3-D television sets may be selling like hotcakes, but it's not because consumers actually want to use that feature. What was intended as a major selling point for high-end TVs has become more of an afterthought, a feature you sort of assume will be there even if you never intend to use it. It's like the ashtrays in a 747 or the off-road handling features of that shiny new SUV in your driveway.

This stuff works in the movie theater but not the living room. Short of inventing a 3-D technology that works from any angle without goofy glasses, the electronics industry simply can't convince us that the third dimension is worth the trouble -- or higher prices.

So the home electronics industry is trying again, this time with smart TV sets and set-top boxes.

The CES show this week will feature dozens of Internet-connected living room gadgets. It's not exactly a new trend, as DisplaySearch reports that 21% of all TV sets sold last year had an Internet connection. Yahoo! (Nasdaq: YHOO) has been shipping software widgets for TV sets and cable boxes for years under the Connected TV brand. You might have that software platform installed on your new TV, Blu-ray player, or perhaps even the cable box without ever noticing. Google (Nasdaq: GOOG) and Apple (Nasdaq: AAPL) both launched high-profile networked media solutions last fall; the jury is still out on how well they are doing.

But again, pundits are left scratching their heads and wondering whether anybody actually uses these high-speed data connections. For one, you need to either pull Ethernet cable or know how to manage a wireless network around the house in order to get anything working. For another, even leading online video provider Netflix (Nasdaq: NFLX) sports just 20 million users these days, which is a drop in the ocean next to the 210 million TV sets sold worldwide in 2010.

LG Electronics research VP Baeguen Kang calls smart TV "an inevitable trend," and even Verizon consumer strategy VP Shawn Strickland concedes that "cord-cutting will happen."

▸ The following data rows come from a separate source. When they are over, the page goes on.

(** * Last Trick (tikki): the game-state machine and the AI of js/game.js and js/ai.js

    A shallow embedding of the [Card], [Deck], [GameState] and [AI] classes,
    followed by the properties of the specification that concern them.

    Conventions of the embedding.
    - The only [new Card(suit, rank)] of the program is in [Deck.initialize],
      over the two literal arrays of suits and ranks, so a suit and a rank are
      enumerations here.
    - The player tags are the strings ['player'] and ['ai']; a field that can
      also hold [null] is an [option].
    - A JavaScript number that the program only counts with (scores, trick
      number, card values) is a [Z]; the program never leaves the range in
      which a double is an exact integer.
    - A method whose body can raise a [TypeError] (a property read on [null],
      [reduce] of an empty array without initial value) returns in [js]. *)

From stdpp Require Import gmap strings list.
From Stdlib Require Import ZArith Lia Ascii.

Local Open Scope Z_scope.

(** ** JavaScript results *)

Inductive js (A : Type) : Type :=
| Ok (a : A)
| TypeError.
Arguments Ok {A} a.
Arguments TypeError {A}.

Definition js_bind {A B} (m : js A) (k : A → js B) : js B :=
  match m with
  | Ok a => k a
  | TypeError => TypeError
  end.

Notation "'let*' x ':=' m 'in' k" := (js_bind m (λ x, k))
  (at level 10, x pattern, m at level 100, k at level 200, only parsing).

(** ** Cards *)

Inductive Suit : Type := clubs | diamonds | hearts | spades.

Inductive Rank : Type :=
| r2 | r3 | r4 | r5 | r6 | r7 | r8 | r9 | r10 | jack | queen | king | ace.

Inductive Player : Type := player | ai.

#[global] Instance Suit_eq_dec : EqDecision Suit.
Proof. solve_decision. Defined.
#[global] Instance Rank_eq_dec : EqDecision Rank.
Proof. solve_decision. Defined.
#[global] Instance Player_eq_dec : EqDecision Player.
Proof. solve_decision. Defined.

Definition Suit_to_nat (s : Suit) : nat :=
  match s with clubs => 0 | diamonds => 1 | hearts => 2 | spades => 3 end%nat.
Definition Suit_of_nat (n : nat) : option Suit :=
  match n with
  | 0 => Some clubs | 1 => Some diamonds | 2 => Some hearts | 3 => Some spades
  | _ => None
  end%nat.
#[global] Instance Suit_countable : Countable Suit.
Proof.
  refine (inj_countable Suit_to_nat Suit_of_nat _).
  by intros [].
Defined.

Record Card : Type := mkCard { suit : Suit; rank : Rank }.

#[global] Instance Card_eq_dec : EqDecision Card.
Proof. solve_decision. Defined.

(** [Card.getValue]: the lookup in the table of values. *)
Definition getValue (c : Card) : Z :=
  match rank c with
  | r2 => 2 | r3 => 3 | r4 => 4 | r5 => 5 | r6 => 6 | r7 => 7 | r8 => 8
  | r9 => 9 | r10 => 10
  | jack => 11 | queen => 12 | king => 13 | ace => 14
  end.

(** ** Deck *)

Record Deck : Type := mkDeck { cards : list Card; deck_soundEnabled : bool }.

Definition suits : list Suit := [clubs; diamonds; hearts; spades].
Definition ranks : list Rank :=
  [r2; r3; r4; r5; r6; r7; r8; r9; r10; jack; queen; king; ace].

(** [Deck.initialize]: the two nested loops, suits outside. *)
Definition initialize (d : Deck) : Deck :=
  {| cards := s ← suits; (λ r, mkCard s r) <$> ranks;
     deck_soundEnabled := deck_soundEnabled d |}.

(** [[a[i], a[j]] = [a[j], a[i]]]: both reads, then the two writes in order. *)
Definition swap (i j : nat) (l : list Card) : list Card :=
  match l !! i, l !! j with
  | Some a, Some b => <[j := a]> (<[i := b]> l)
  | _, _ => l
  end.

(** The loop of [Deck.shuffle] from index [i] down to 1.  [rnd i] stands for
    the draw [Math.floor(Math.random() * (i + 1))] made at index [i]; it lies
    in [0 .. i], which the remainder enforces on an arbitrary oracle. *)
Fixpoint shuffle_from (rnd : nat → nat) (i : nat) (l : list Card) : list Card :=
  match i with
  | O => l
  | S i' => shuffle_from rnd i' (swap i (rnd i mod (S i)) l)
  end.

Definition shuffle (rnd : nat → nat) (d : Deck) : Deck :=
  {| cards := shuffle_from rnd (length (cards d) - 1) (cards d);
     deck_soundEnabled := deck_soundEnabled d |}.

(** [Deck.deal(count)] is [this.cards.splice(0, count)]: the cards removed
    and the deck that is left. *)
Definition deal (count : nat) (d : Deck) : list Card * Deck :=
  (take count (cards d),
   {| cards := drop count (cards d); deck_soundEnabled := deck_soundEnabled d |}).

(** ** Game state *)

Module Trick.
Record t : Type := mk {
  trickNumber : Z;
  leadCard : Card;
  followCard : Card;
  leadPlayer : option Player;
  winner : option Player
}.
End Trick.

(** The numbers that [parseInt] can install in [scoreGoal]. *)
Inductive number : Type := NaN | Num (z : Z).

Record GameState : Type := mkGameState {
  deck : Deck;
  playerHand : list Card;
  aiHand : list Card;
  playerScore : Z;
  aiScore : Z;
  scoreGoal : number;
  currentTrick : Z;
  leadCard : option Card;
  followCard : option Card;
  leadPlayer : option Player;
  currentPlayer : option Player;
  playedCards : list (Card * Player);
  trickHistory : list Trick.t;
  gameActive : bool;
  roundActive : bool;
  aiDifficulty : string;
  selectedCardBack : string;
  soundEnabled : option bool
}.
(** * Training-step loss orchestration of the diffusion fine-tuning toolkit

    A shallow embedding of the training-step logic of

    - [jobs/process/BaseSDTrainProcess.py] (timestep sampling of
      [process_general_training_batch]),
    - [extensions_built_in/sd_trainer/SDTrainer.py] ([calculate_loss],
      [get_prior_prediction], the guidance methods and the loss handling of
      [hook_train_loop]),
    - [toolkit/guidance.py] (the guidance loss strategies),
    - [run.py] (the command line runner),
    - [jobs/process/BaseSDTrainProcess.py] again (the names of the saved
      files, [clean_up_saves], [get_latest_save_path] and the schedule of
      the training loop of [run]),
    - [toolkit/models/ilora.py] (the slicing of the generated weights and
      [migrate_weight_mapping]),

    followed by the properties of the specification that are about them,
    and by further properties of the code.

    Modelling conventions.

    - A tensor element is a canonical rational ([Qc]) or the one non-finite
      value [NaN]: arithmetic is exact, and a division by zero gives
      [NaN].  The rounding of [float32] is modelled apart, in [Binary32],
      for the two properties in which the order of the operations
      decides.
    - A tensor of shape (B, C, H, W) is a list of B items, each a list of C
      channels, each the list of its H*W pixels.  Binary operations stretch
      a dimension of size one, as broadcasting does.
    - The denoising model, its scheduler and the few numeric primitives the
      code takes from its libraries are an interface ([Backend]): every
      definition and theorem is parametric in it.
    - Python state that the code mutates (the network, the adapter, the
      grad mode, the train/eval mode of the unet) is threaded through a
      state-and-exception monad; an exception leaves the state as it was at
      the point of the raise. *)

From stdpp Require Import base numbers list strings pretty gmap sorting.
From Stdlib Require Import QArith Qcanon Lia Lra Psatz.

Local Open Scope Z_scope.
Local Open Scope Qc_scope.

(* ===================================================================== *)
(** * Exceptions *)
(* ===================================================================== *)

Inductive exn :=
  | ValueError (msg : string)
  | AssertionError
  | NotImplementedError (msg : string)
  | RuntimeError (msg : string)
  | AttributeError (msg : string)
  | NameError (msg : string).

Inductive result (A : Type) :=
  | Ok (a : A)
  | Raise (e : exn).
Arguments Ok {A} a.
Arguments Raise {A} e.

(** The value of a call that returned. *)
Definition returned {A} (r : result A) : option A :=
  match r with Ok a => Some a | Raise _ => None end.

(* ===================================================================== *)
(** * Numbers and tensors *)
(* ===================================================================== *)

(** A float: a finite value, or not a number. *)
Inductive fnum :=
  | Fin (q : Qc)
  | NaN.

I am living proof that it can be done, replacing traditional cable subscriptions with Roku boxes and your favorite gaming console. DisplaySearch sees a pretty timid growth curve for this technology, not much more than doubling by 2014. I don't think most consumers are ready to pay a premium for online video tools just yet, but the content is getting stronger day by day and the hardware is sneaking into our living rooms whether we want it or not. You can bank on this trend over the next five years.